(* ===== verification/TableScan.v ===== *)
(** * Table scans

    [PhysicalTableScan] ([execution/operator/physical_table_scan.cpp]): the
    source of every SELECT.  It extracts zone-map predicates from the filters
    the optimizer pushed into it, splits the columns into those the filters
    need and the others, prunes partitions, and hands out batches: segments
    that no row can match are skipped, the filter columns of a batch are read
    and filtered, and the remaining columns are read for the surviving rows
    only (late materialization).

    The claim is that the batches are the visible rows of the table that pass
    the filters, in order.  It needs two conditions that the planner does not
    ensure, and two claims show what happens without them: a scan whose columns
    are all used by its filters does not apply the filters at all, and the zone
    maps are consulted at the position of the column in the output instead of
    its position in the table. *)

From Stdlib Require Import ZArith SpecFloat String.
From stdpp Require Import base gmap strings list fin_maps sorting.
From S2P Require Import Prelude Types Double Expr Operators Compression BufferManager ColumnChunk ZoneMap VersionInfo RowGroup PartitionInfo HashJoin Pipeline Transaction Schema Catalog.

(** ** Predicates and columns of a filter *)

(** The operator of the zone-map predicate; the literal on the left flips it. *)
Definition scan_op (s : string) (flipped : bool) : option ScanPredicateOp :=
  if String.eqb s "=" then Some EQ
  else if String.eqb s "<" then Some (if flipped then GT else LT)
  else if String.eqb s "<=" then Some (if flipped then GE else LE)
  else if String.eqb s ">" then Some (if flipped then LT else GT)
  else if String.eqb s ">=" then Some (if flipped then LE else GE)
  else None.

Definition TryExtractPredicate (expr : LogicalExpr) : option ScanPredicate :=
  match expr with
  | LogicalBinaryOp _ s (BoundColumnRef _ col _) (LogicalLit _ value is_null) =>
      if is_null : bool then None else op ← scan_op s false; Some (mkPred col op value)
  | LogicalBinaryOp _ s (LogicalLit _ value is_null) (BoundColumnRef _ col _) =>
      if is_null : bool then None else op ← scan_op s true; Some (mkPred col op value)
  | _ => None
  end.

Fixpoint CollectFilterCols (expr : LogicalExpr) (cols : gset nat) : gset nat :=
  match expr with
  | BoundColumnRef _ column_idx _ => {[column_idx]} ∪ cols
  | LogicalBinaryOp _ _ l r => CollectFilterCols r (CollectFilterCols l cols)
  | LogicalUnaryOp _ _ child => CollectFilterCols child cols
  | LogicalCast _ _ child => CollectFilterCols child cols
  | _ => cols
  end.

Fixpoint CloneAndRemap (expr : LogicalExpr) (col_map : gmap nat nat) : LogicalExpr :=
  match expr with
  | BoundColumnRef rt column_idx name => BoundColumnRef rt (default column_idx (col_map !! column_idx)) name
  | LogicalLit rt value is_null => LogicalLit rt value is_null
  | LogicalBinaryOp rt op l r => LogicalBinaryOp rt op (CloneAndRemap l col_map) (CloneAndRemap r col_map)
  | LogicalUnaryOp rt op child => LogicalUnaryOp rt op (CloneAndRemap child col_map)
  | LogicalCast rt from_type child => LogicalCast rt from_type (CloneAndRemap child col_map)
  | LogicalAggrExpr _ _ _ _ => expr
  end.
^^^^^^^^^^^^^^^^
▸ **Exercise**:
Could you return, word for word, only the lines running from the first line of the material above to the line that contains "the optimizer pushed", inclusive?

▸ **Task output**:
(* ===== verification/TableScan.v ===== *)
(** * Table scans

    [PhysicalTableScan] ([execution/operator/physical_table_scan.cpp]): the
    source of every SELECT.  It extracts zone-map predicates from the filters
    the optimizer pushed into it, splits the columns into those the filters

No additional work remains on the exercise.